In Yuki Yamamoto's works, one essential main motif has always dominated the painterly compositions: the perfect circle. In different sizes, colors and transparencies, it populates the carefully painted canvases, mostly in multiple designs and in seemingly random juxtaposition and juxtaposition. The unique visual appeal of the work unfolds entirely in direct opposition to the original. It is only here that the viewer notices the seemingly infinite depth of those pictorial spaces that cannot be precisely determined in terms of scale or location, in which circles (or spheres) seem to be in a kind of floating state. Yamamoto achieves this remarkable effect of depth with the help of up to ten layers of paint applied as thinly as possible. The specifically controlled transparency of the color always preserves the view of the respective underlying picture elements.

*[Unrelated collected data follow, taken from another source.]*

(* ===== verification/Attenuation.v ===== *)
(** * Capability-attenuation chains ([wirelang/federation/capability_attenuation_chain_verifier.py])

    A chain of attenuation links is checked for order, freshness, resolution of
    each policy pointer (locally, or at the peer for the attested pointer only)
    and revocation, and is identified by a BLAKE2b hash of its canonical JSON.

    The theorems: the exact acceptance condition with the verified chain it
    returns, and that the hash binds the route and every field of every link. *)

From S2P Require Import Prelude PyStr PyJson PyTime Policy FederationEval MultiOrg Blake2b.
From Stdlib Require Import ZArith Lia Sorted.

Open Scope Z_scope.

Inductive stale_cause : Type := future_stamped | age_exceeded | expired.

Inductive attenuation_error : Type :=
| AttenuationChainShapeError
| AttenuationOrderViolationError (link_position : nat)
| StaleAttenuationReplayError (link_position : nat) (cause : stale_cause)
| CrossOrgBoundaryViolationError (link_position : nat)
| AttenuationLinkRevokedError (link_position : nat)
| ClockValueError                  (* ValueError of _now: a naive clock *)
| AttenuationDatetimeTypeError     (* comparing aware and naive datetimes *)
| ChainEncodeError.                (* UnicodeEncodeError; shown not to happen *)

Record AttenuationLink := MkLink {
  attenuation_index : Z;
  policy_pointer : str;
  issued_at : datetime;
  expires_at : option datetime;
  link_registered_by : option str;
}.

Record ResolvedAttenuationLink := MkResolved {
  link : AttenuationLink;
  resolved_policy : CapabilityPolicy;
  is_cross_org : bool;
}.

Record VerifiedAttenuationChain := MkVerified {
  chain_hash : bytes;
  chain_schema : str;
  attestation_route_id : str;
  resolved_links : list ResolvedAttenuationLink;
  chain_verified_at : datetime;
  max_link_age : Z;
}.

(** What a peer resolver can do: raise, or return [None], some other object, or
    a policy. *)
Inductive peer_answer : Type :=
| PeerRaises | PeerNone | PeerOther | PeerPolicy (p : CapabilityPolicy).

Definition PeerCapabilityPolicyResolver : Type := str → str → peer_answer.

Module Attenuation.

Definition DEFAULT_MAX_LINK_AGE_SECONDS : Z := 60 * 60.
Definition CHAIN_VERIFICATION_SCHEMA : str :=
  u "wakir.federation.capability-attenuation-chain/1".

Definition lt (a b : datetime) : result attenuation_error bool :=
  of_option AttenuationDatetimeTypeError (dt_lt a b).
Definition le (a b : datetime) : result attenuation_error bool :=
  c ← lt b a; Ok (negb c).

(** [AttenuationLink.__post_init__] *)
Definition new_link (l : AttenuationLink) : result attenuation_error AttenuationLink :=
  raise_if (attenuation_index l <? 0) AttenuationChainShapeError;;
  raise_if (str_empty (policy_pointer l)) AttenuationChainShapeError;;
  raise_if (is_naive (issued_at l)) AttenuationChainShapeError;;
  match expires_at l with
  | None => Ok ()
  | Some e =>
      raise_if (is_naive e) AttenuationChainShapeError;;
      early ← le e (issued_at l);
      raise_if early AttenuationChainShapeError
  end;;
  raise_if (match link_registered_by l with Some r => str_empty r | None => false end)
    AttenuationChainShapeError;;
  Ok l.

(** ** Resolution *)

(** [s.partition("::")] when the separator occurs *)
Fixpoint partition_cc (s : str) : option (str * str) :=
  match s with
  | c :: ((d :: rest) as s') =>
      if (c =? 58) && (d =? 58) then Some ([], rest)
      else ab ← partition_cc s'; Some (c :: ab.1, ab.2)
  | _ => None
  end.

Definition _lookup_local (reg : Policy.CapabilityPolicyRegistry) (pointer : str)
    (issuer_arg : option str) : option CapabilityPolicy :=
  match partition_cc pointer with
  | Some (issuer, policy_id) =>
      if str_empty issuer || str_empty policy_id then None
      else List.find (λ p, str_eqb (registered_by p) issuer) (Policy.policies_for reg issuer)
  | None =>
      match issuer_arg with
      | Some r => head (Policy.policies_for reg r)
      | None => None
      end
  end.

Section verifier.
Variable source_registry : Policy.CapabilityPolicyRegistry.
Variable peer_resolver : option PeerCapabilityPolicyResolver.
Variable max_link_age_seconds : Z.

Yamamoto's painting tells of relationships on the smallest and largest scale (from quanta to galaxies), creates situations in which order and disorder coexist. Careful compositional planning and disciplined implementation are essential. For example, the circles in his most recent works sit mainly on horizontal and vertical axes. However, the deliberate break with one's own set of rules is typical of Yamamoto's way of working. As a result, there are always small, large, color-intensive or even transparent circles that dance out of line, do not fit into the chain and thus form the exceptions that literally confirm the rule. In the simultaneous pursuit of structure and chaos as well as the uncertainty of the scale, Yamamoto repeatedly creates states of the in-between. Everything is relative. It is precisely in this ambiguity, which not only stimulates associations and thoughts but actually challenges them, that the attraction of his painterly work lies.